═════ Supplied material

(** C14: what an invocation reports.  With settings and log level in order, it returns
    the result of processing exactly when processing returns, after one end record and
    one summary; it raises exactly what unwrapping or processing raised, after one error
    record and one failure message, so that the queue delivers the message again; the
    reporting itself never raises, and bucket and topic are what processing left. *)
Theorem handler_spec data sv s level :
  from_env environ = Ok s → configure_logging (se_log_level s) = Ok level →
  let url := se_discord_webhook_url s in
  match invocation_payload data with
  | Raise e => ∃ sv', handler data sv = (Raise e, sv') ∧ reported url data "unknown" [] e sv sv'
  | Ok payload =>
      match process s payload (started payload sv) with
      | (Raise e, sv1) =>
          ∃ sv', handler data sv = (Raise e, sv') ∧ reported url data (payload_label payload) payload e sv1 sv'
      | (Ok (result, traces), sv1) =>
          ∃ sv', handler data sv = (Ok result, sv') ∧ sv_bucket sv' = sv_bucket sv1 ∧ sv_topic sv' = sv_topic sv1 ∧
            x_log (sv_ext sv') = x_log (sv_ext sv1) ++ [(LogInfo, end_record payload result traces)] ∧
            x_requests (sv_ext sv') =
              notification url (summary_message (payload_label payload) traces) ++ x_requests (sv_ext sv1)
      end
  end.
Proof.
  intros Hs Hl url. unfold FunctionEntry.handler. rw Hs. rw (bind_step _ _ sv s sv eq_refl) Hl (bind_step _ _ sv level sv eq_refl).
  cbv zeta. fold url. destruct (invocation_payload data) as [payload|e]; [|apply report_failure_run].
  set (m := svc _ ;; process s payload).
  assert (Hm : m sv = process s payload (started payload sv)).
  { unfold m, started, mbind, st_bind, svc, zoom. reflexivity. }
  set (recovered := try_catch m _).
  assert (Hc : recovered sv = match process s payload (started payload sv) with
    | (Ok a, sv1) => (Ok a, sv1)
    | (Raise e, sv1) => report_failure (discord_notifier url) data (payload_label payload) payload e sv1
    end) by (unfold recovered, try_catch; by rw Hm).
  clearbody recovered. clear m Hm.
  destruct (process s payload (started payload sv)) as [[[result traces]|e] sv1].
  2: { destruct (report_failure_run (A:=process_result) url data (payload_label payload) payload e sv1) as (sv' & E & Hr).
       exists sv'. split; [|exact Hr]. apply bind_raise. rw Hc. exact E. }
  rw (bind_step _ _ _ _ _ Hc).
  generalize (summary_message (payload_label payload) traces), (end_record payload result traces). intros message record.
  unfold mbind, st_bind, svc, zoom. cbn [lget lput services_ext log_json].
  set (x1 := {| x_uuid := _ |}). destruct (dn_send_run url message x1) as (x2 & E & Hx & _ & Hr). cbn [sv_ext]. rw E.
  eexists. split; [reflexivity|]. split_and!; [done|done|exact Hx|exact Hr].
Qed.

══════════

What you have to do:
How many lines in these entries contain the string "exactly"? State the number and nothing more.

Reply to the exercise:
2